As Marge washes the town's clothes, she and Lisa notice that Groundskeeper Willie's kilt is stained with only one egg, which appears to have been crushed into it by hand. Realizing that Willie is the culprit, Lisa confronts him; he confesses to committing the prank due to his hatred of the Easter holiday (as he is a Scottish Old Believer Presbyterian) and shreds the kilt to destroy the evidence. As he tries to escape on his tractor, Burns intervenes and captures him, having had a change of heart. Burns turns Willie over to the court just before Reno can deliver a guilty verdict against Bart. Lisa thanks Burns and suggests that he might take advantage of his heroics to become a better person; meanwhile, Moe (who testified about Bart's cruel history of prank calls against him) breaks down sobbing after he gets a phone call informing him of Bart's acquittal.

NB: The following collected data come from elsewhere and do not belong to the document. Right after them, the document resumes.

(* ===== verification/TrayApp.v ===== *)
(** * TrayApp: the tray that owns the engine

    Models the controller in [src/src/TrayApp.hpp] and [src/src/TrayApp.cpp] and
    [src/src/EngineExitCodes.hpp]: the state of the engine, starting and stopping it, the
    timer that watches it, restarts after a failure ([RecoveryPolicy.RestartBudget]),
    restarts for a new configuration, the setup process, and what each window message does.
    Every handler is a [Calls.Sys] program over the system calls [Os]; its state is the
    record [TrayApp]. The command line of the engine is the one of [CommandLine].

    The icon, the texts of the balloons, the menu, the dashboard window and the scheduled
    task are not modelled.

    The ledger [Books] keeps what the calls amount to: the handles that are open, the engine
    that runs, how many engines were started. The theorems: the tray never touches or closes
    a handle it does not hold, never runs two engines, and leaves nothing open
    ([tray_handles_safe]); an engine the user stopped stays stopped ([stop_is_final]);
    without the user, at most three engines are started in ten minutes
    ([restarts_bounded]); an engine that hangs is killed at the first poll after ten seconds
    ([hung_engine_killed]). *)

From S2P Require Import Prelude Calls RecoveryPolicy CommandLine Config.

(** ** Exit codes of the engine *)

Definition kRelayPortInUse : Z := 10.
Definition kDnsRelayPortInUse : Z := 11.
Definition kWinDivertOpenFailed : Z := 12.
Definition kInvalidProcessRules : Z := 13.
Definition kSetupRequired : Z := 14.
Definition kMonitorUnavailable : Z := 15.
Definition kConfigUnreadable : Z := 16.
Definition kDllNotFound : Z := 0xC0000135.

Definition needsUserAction (code : Z) : bool :=
  (code =? kWinDivertOpenFailed) || (code =? kInvalidProcessRules) || (code =? kSetupRequired) ||
  (code =? kConfigUnreadable) || (code =? kDllNotFound).

(** ** State *)

Inductive EngineState := Stopped | Starting | Running | Stopping | Failed.
#[export] Instance EngineState_eq_dec : EqDecision EngineState.
Proof. solve_decision. Defined.

Definition kEngineTransitionTimeoutMs : Z := 10000.
Definition kEngineKilledExitCode : Z := 0xDEAD0001.

Record TrayApp := mkTrayApp {
  engineArguments_ : list bytes;
  liveStatsName_ : bytes;
  canStart_ : bool;
  startupEnabled_ : bool;
  exiting_ : bool;
  restartPending_ : bool;
  configurationRestartPending_ : bool;
  engineKilled_ : bool;
  restartAtMs_ : Z;
  stateSinceMs_ : Z;
  restartBudget_ : RestartBudget;
  state_ : EngineState;
  window_ : bool;
  engineProcess_ : option Z;
  shutdownEvent_ : option Z;
  readyEvent_ : option Z;
  setupProcess_ : option Z;
  setupWantsWorker_ : bool;
}.

(** [field = v] *)
Definition set_canStart_ (v : bool) (t : TrayApp) : TrayApp :=
  mkTrayApp (engineArguments_ t) (liveStatsName_ t) v (startupEnabled_ t) (exiting_ t) (restartPending_ t) (configurationRestartPending_ t) (engineKilled_ t) (restartAtMs_ t) (stateSinceMs_ t) (restartBudget_ t) (state_ t) (window_ t) (engineProcess_ t) (shutdownEvent_ t) (readyEvent_ t) (setupProcess_ t) (setupWantsWorker_ t).
Definition set_startupEnabled_ (v : bool) (t : TrayApp) : TrayApp :=
  mkTrayApp (engineArguments_ t) (liveStatsName_ t) (canStart_ t) v (exiting_ t) (restartPending_ t) (configurationRestartPending_ t) (engineKilled_ t) (restartAtMs_ t) (stateSinceMs_ t) (restartBudget_ t) (state_ t) (window_ t) (engineProcess_ t) (shutdownEvent_ t) (readyEvent_ t) (setupProcess_ t) (setupWantsWorker_ t).
Definition set_exiting_ (v : bool) (t : TrayApp) : TrayApp :=
  mkTrayApp (engineArguments_ t) (liveStatsName_ t) (canStart_ t) (startupEnabled_ t) v (restartPending_ t) (configurationRestartPending_ t) (engineKilled_ t) (restartAtMs_ t) (stateSinceMs_ t) (restartBudget_ t) (state_ t) (window_ t) (engineProcess_ t) (shutdownEvent_ t) (readyEvent_ t) (setupProcess_ t) (setupWantsWorker_ t).
Definition set_restartPending_ (v : bool) (t : TrayApp) : TrayApp :=
  mkTrayApp (engineArguments_ t) (liveStatsName_ t) (canStart_ t) (startupEnabled_ t) (exiting_ t) v (configurationRestartPending_ t) (engineKilled_ t) (restartAtMs_ t) (stateSinceMs_ t) (restartBudget_ t) (state_ t) (window_ t) (engineProcess_ t) (shutdownEvent_ t) (readyEvent_ t) (setupProcess_ t) (setupWantsWorker_ t).
Definition set_configurationRestartPending_ (v : bool) (t : TrayApp) : TrayApp :=
  mkTrayApp (engineArguments_ t) (liveStatsName_ t) (canStart_ t) (startupEnabled_ t) (exiting_ t) (restartPending_ t) v (engineKilled_ t) (restartAtMs_ t) (stateSinceMs_ t) (restartBudget_ t) (state_ t) (window_ t) (engineProcess_ t) (shutdownEvent_ t) (readyEvent_ t) (setupProcess_ t) (setupWantsWorker_ t).
Definition set_engineKilled_ (v : bool) (t : TrayApp) : TrayApp :=
  mkTrayApp (engineArguments_ t) (liveStatsName_ t) (canStart_ t) (startupEnabled_ t) (exiting_ t) (restartPending_ t) (configurationRestartPending_ t) v (restartAtMs_ t) (stateSinceMs_ t) (restartBudget_ t) (state_ t) (window_ t) (engineProcess_ t) (shutdownEvent_ t) (readyEvent_ t) (setupProcess_ t) (setupWantsWorker_ t).
Definition set_restartAtMs_ (v : Z) (t : TrayApp) : TrayApp :=
  mkTrayApp (engineArguments_ t) (liveStatsName_ t) (canStart_ t) (startupEnabled_ t) (exiting_ t) (restartPending_ t) (configurationRestartPending_ t) (engineKilled_ t) v (stateSinceMs_ t) (restartBudget_ t) (state_ t) (window_ t) (engineProcess_ t) (shutdownEvent_ t) (readyEvent_ t) (setupProcess_ t) (setupWantsWorker_ t).
Definition set_stateSinceMs_ (v : Z) (t : TrayApp) : TrayApp :=
  mkTrayApp (engineArguments_ t) (liveStatsName_ t) (canStart_ t) (startupEnabled_ t) (exiting_ t) (restartPending_ t) (configurationRestartPending_ t) (engineKilled_ t) (restartAtMs_ t) v (restartBudget_ t) (state_ t) (window_ t) (engineProcess_ t) (shutdownEvent_ t) (readyEvent_ t) (setupProcess_ t) (setupWantsWorker_ t).
Definition set_restartBudget_ (v : RestartBudget) (t : TrayApp) : TrayApp :=
  mkTrayApp (engineArguments_ t) (liveStatsName_ t) (canStart_ t) (startupEnabled_ t) (exiting_ t) (restartPending_ t) (configurationRestartPending_ t) (engineKilled_ t) (restartAtMs_ t) (stateSinceMs_ t) v (state_ t) (window_ t) (engineProcess_ t) (shutdownEvent_ t) (readyEvent_ t) (setupProcess_ t) (setupWantsWorker_ t).
Definition set_state_ (v : EngineState) (t : TrayApp) : TrayApp :=
  mkTrayApp (engineArguments_ t) (liveStatsName_ t) (canStart_ t) (startupEnabled_ t) (exiting_ t) (restartPending_ t) (configurationRestartPending_ t) (engineKilled_ t) (restartAtMs_ t) (stateSinceMs_ t) (restartBudget_ t) v (window_ t) (engineProcess_ t) (shutdownEvent_ t) (readyEvent_ t) (setupProcess_ t) (setupWantsWorker_ t).
Definition set_window_ (v : bool) (t : TrayApp) : TrayApp :=
  mkTrayApp (engineArguments_ t) (liveStatsName_ t) (canStart_ t) (startupEnabled_ t) (exiting_ t) (restartPending_ t) (configurationRestartPending_ t) (engineKilled_ t) (restartAtMs_ t) (stateSinceMs_ t) (restartBudget_ t) (state_ t) v (engineProcess_ t) (shutdownEvent_ t) (readyEvent_ t) (setupProcess_ t) (setupWantsWorker_ t).
Definition set_engineProcess_ (v : option Z) (t : TrayApp) : TrayApp :=
  mkTrayApp (engineArguments_ t) (liveStatsName_ t) (canStart_ t) (startupEnabled_ t) (exiting_ t) (restartPending_ t) (configurationRestartPending_ t) (engineKilled_ t) (restartAtMs_ t) (stateSinceMs_ t) (restartBudget_ t) (state_ t) (window_ t) v (shutdownEvent_ t) (readyEvent_ t) (setupProcess_ t) (setupWantsWorker_ t).
Definition set_shutdownEvent_ (v : option Z) (t : TrayApp) : TrayApp :=
  mkTrayApp (engineArguments_ t) (liveStatsName_ t) (canStart_ t) (startupEnabled_ t) (exiting_ t) (restartPending_ t) (configurationRestartPending_ t) (engineKilled_ t) (restartAtMs_ t) (stateSinceMs_ t) (restartBudget_ t) (state_ t) (window_ t) (engineProcess_ t) v (readyEvent_ t) (setupProcess_ t) (setupWantsWorker_ t).
Definition set_readyEvent_ (v : option Z) (t : TrayApp) : TrayApp :=
  mkTrayApp (engineArguments_ t) (liveStatsName_ t) (canStart_ t) (startupEnabled_ t) (exiting_ t) (restartPending_ t) (configurationRestartPending_ t) (engineKilled_ t) (restartAtMs_ t) (stateSinceMs_ t) (restartBudget_ t) (state_ t) (window_ t) (engineProcess_ t) (shutdownEvent_ t) v (setupProcess_ t) (setupWantsWorker_ t).
Definition set_setupProcess_ (v : option Z) (t : TrayApp) : TrayApp :=
  mkTrayApp (engineArguments_ t) (liveStatsName_ t) (canStart_ t) (startupEnabled_ t) (exiting_ t) (restartPending_ t) (configurationRestartPending_ t) (engineKilled_ t) (restartAtMs_ t) (stateSinceMs_ t) (restartBudget_ t) (state_ t) (window_ t) (engineProcess_ t) (shutdownEvent_ t) (readyEvent_ t) v (setupWantsWorker_ t).
Definition set_setupWantsWorker_ (v : bool) (t : TrayApp) : TrayApp :=
  mkTrayApp (engineArguments_ t) (liveStatsName_ t) (canStart_ t) (startupEnabled_ t) (exiting_ t) (restartPending_ t) (configurationRestartPending_ t) (engineKilled_ t) (restartAtMs_ t) (stateSinceMs_ t) (restartBudget_ t) (state_ t) (window_ t) (engineProcess_ t) (shutdownEvent_ t) (readyEvent_ t) (setupProcess_ t) v.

Before the end credits, there is a trailer for the "Dependables", a spoof that casts several of Springfield's elderly residents as a superhero team.

==Production==
The producers offered former United States Attorney General Janet Reno to appear as herself in August 2012. Because Reno's Parkinson's disease prevented her from speaking the script's long lines, Reno's sister Maggy Hurchalla called the producers to decline. Upon hearing her voice and noting the similarity with Reno's voice, the producers asked if they could share the role. Reno spoke the one-liners while Hurchalla spoke the longer lines.

The episode was given an in memoriam dedication at the end for Janet and Maggy's brother Robert Reno, who died eight months earlier along with a prologue stating that Janet and Maggy's proceeds from their voice over roles donated to The Innocence Project.

==Reception==

===Ratings===
The episode received a 2.2 in the 18-49 demographic and was watched by a total of 4.89 million viewers. This made it the second most watched show on Fox's Animation Domination line up that night.

===Critical reception===
Robert David Sullivan of The A.V. Club gave the episode a B, saying "Earlier this season, I wrote that Mr. Burns was getting tiresome as a character. So though 'Dark Knight Court' isn't necessarily the funniest episode of the season, it is one of the most pleasantly surprising."

Teresa Lopez of TV Fanatic gave the episode 3 out of 5 stars. She felt the appearance by Janet Reno to be dated but liked the references to early Simpsons jokes.

Rob H. Dawson of TV Equals said "The Simpsons is at its best when it doesn't stray too far from its roots as a take on the family sitcom, and the Batman parody in 'Dark Knight Court' just didn't hit that mark for me."